(Records contained in a dataset)
* * * * *

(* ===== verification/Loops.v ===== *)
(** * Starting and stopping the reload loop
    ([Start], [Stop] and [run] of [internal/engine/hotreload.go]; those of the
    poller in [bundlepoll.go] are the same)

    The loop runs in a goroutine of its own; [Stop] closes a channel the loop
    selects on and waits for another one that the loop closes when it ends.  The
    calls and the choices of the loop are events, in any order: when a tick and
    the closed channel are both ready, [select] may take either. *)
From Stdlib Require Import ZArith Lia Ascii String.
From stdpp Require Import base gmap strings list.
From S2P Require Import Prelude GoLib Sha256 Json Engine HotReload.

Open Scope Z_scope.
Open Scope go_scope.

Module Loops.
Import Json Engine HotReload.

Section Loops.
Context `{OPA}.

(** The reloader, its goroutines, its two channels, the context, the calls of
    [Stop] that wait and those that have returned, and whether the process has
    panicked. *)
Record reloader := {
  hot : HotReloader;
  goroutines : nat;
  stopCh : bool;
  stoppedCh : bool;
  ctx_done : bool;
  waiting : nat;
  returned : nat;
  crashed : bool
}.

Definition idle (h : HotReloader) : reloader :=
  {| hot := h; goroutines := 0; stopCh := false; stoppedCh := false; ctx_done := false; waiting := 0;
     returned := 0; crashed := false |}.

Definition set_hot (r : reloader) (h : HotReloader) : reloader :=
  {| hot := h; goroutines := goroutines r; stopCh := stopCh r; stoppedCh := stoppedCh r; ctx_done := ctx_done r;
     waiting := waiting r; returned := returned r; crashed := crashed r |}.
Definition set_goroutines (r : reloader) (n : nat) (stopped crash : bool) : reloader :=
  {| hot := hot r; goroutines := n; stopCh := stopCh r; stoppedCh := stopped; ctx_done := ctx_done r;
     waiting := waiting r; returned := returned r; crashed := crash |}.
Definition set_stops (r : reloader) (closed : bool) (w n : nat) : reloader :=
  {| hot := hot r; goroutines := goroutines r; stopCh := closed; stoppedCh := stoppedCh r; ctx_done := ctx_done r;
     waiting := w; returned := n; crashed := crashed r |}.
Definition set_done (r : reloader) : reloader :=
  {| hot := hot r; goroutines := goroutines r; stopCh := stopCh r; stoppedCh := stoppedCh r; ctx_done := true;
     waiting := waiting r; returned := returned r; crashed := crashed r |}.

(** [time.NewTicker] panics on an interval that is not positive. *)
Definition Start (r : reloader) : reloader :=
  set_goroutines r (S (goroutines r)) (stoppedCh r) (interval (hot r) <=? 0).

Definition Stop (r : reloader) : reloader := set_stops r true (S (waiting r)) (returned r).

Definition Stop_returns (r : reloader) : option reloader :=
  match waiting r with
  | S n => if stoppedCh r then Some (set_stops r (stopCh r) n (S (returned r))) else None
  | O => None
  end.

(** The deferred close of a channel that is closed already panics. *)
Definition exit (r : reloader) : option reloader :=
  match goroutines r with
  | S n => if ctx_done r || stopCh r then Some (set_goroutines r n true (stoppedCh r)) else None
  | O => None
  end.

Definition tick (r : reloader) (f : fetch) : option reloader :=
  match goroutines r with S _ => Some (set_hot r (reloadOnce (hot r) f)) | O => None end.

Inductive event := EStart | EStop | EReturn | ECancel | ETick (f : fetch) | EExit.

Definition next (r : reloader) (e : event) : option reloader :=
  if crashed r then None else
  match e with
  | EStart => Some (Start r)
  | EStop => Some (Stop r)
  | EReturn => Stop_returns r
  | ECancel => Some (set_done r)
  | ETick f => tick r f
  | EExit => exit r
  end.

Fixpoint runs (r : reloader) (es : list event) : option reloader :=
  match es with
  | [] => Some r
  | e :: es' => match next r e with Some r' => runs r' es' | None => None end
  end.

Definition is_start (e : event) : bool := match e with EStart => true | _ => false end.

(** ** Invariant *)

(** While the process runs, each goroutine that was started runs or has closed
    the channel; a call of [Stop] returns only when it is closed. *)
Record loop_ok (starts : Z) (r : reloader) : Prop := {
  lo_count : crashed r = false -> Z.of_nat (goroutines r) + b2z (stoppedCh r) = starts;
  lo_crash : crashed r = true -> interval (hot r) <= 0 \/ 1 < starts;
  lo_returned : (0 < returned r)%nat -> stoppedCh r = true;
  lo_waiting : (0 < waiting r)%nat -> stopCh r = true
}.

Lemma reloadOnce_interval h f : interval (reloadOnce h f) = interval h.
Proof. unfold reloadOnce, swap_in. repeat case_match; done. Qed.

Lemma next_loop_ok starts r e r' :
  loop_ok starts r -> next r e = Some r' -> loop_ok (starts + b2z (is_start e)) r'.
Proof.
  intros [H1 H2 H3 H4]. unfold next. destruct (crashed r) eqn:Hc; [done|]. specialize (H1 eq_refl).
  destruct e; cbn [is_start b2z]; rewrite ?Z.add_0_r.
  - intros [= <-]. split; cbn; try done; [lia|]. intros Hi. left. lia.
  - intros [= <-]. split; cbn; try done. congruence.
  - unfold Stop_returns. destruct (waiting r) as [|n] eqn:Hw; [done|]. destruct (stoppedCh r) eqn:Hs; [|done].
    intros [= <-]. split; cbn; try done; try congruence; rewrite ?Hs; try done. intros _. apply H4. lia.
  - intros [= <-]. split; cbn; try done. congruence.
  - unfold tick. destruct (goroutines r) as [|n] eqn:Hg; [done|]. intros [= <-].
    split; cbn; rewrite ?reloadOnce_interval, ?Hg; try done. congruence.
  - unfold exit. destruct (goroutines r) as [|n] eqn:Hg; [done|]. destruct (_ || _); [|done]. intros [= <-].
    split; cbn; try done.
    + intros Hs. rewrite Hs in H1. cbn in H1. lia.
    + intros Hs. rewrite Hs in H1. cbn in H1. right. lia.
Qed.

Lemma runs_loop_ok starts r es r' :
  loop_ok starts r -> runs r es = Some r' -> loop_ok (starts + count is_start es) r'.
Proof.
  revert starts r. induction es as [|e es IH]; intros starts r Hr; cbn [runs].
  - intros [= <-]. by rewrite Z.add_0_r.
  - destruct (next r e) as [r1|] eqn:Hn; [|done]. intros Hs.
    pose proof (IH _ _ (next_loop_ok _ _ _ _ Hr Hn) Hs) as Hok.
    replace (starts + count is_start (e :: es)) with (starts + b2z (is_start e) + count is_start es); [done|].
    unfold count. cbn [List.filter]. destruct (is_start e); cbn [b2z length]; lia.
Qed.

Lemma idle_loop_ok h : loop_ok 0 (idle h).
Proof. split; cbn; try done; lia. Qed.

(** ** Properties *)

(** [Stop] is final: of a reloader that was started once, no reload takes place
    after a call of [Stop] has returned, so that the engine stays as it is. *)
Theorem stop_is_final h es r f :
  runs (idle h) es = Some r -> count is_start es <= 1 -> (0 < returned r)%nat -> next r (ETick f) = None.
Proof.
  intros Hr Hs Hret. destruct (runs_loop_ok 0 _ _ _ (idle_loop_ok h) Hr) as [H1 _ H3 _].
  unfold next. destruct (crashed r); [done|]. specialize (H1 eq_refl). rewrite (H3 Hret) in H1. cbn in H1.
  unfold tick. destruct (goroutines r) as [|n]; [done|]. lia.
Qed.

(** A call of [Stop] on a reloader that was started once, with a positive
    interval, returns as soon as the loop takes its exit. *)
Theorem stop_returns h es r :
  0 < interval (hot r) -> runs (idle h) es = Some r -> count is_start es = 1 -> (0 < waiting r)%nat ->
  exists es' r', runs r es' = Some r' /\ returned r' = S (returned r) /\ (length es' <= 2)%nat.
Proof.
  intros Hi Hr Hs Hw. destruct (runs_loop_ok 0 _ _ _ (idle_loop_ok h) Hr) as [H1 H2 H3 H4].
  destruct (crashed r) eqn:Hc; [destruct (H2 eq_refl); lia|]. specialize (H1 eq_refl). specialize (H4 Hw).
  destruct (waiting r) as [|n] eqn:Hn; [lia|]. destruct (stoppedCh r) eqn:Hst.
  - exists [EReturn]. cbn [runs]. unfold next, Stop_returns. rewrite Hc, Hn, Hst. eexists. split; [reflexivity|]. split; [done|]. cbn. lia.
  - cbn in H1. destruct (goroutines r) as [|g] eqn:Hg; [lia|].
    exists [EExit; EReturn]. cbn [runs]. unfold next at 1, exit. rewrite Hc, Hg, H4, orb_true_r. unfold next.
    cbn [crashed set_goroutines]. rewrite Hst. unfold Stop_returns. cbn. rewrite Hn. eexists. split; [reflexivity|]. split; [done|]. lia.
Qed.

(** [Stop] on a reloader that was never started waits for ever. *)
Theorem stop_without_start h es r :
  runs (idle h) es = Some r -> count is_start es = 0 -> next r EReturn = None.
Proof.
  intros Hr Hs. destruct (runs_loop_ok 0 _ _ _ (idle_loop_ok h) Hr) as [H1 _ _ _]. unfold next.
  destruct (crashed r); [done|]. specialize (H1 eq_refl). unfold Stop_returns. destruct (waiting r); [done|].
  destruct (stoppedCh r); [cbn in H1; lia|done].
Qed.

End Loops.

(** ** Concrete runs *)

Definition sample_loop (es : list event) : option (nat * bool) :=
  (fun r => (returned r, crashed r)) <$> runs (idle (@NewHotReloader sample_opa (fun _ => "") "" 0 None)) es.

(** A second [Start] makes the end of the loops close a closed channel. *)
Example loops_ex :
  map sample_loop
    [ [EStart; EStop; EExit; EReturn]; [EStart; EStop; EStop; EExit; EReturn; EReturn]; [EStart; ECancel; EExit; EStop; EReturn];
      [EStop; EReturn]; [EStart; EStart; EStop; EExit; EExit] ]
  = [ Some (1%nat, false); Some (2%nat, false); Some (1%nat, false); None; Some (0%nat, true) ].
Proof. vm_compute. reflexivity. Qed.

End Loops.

* * * * *

*Work order*
Repeat the lines from the first one in the records through the line containing "the closed channel", exactly as written, and nothing else.

*Answer box*
(* ===== verification/Loops.v ===== *)
(** * Starting and stopping the reload loop
    ([Start], [Stop] and [run] of [internal/engine/hotreload.go]; those of the
    poller in [bundlepoll.go] are the same)

    The loop runs in a goroutine of its own; [Stop] closes a channel the loop
    selects on and waits for another one that the loop closes when it ends.  The
    calls and the choices of the loop are events, in any order: when a tick and
    the closed channel are both ready, [select] may take either. *)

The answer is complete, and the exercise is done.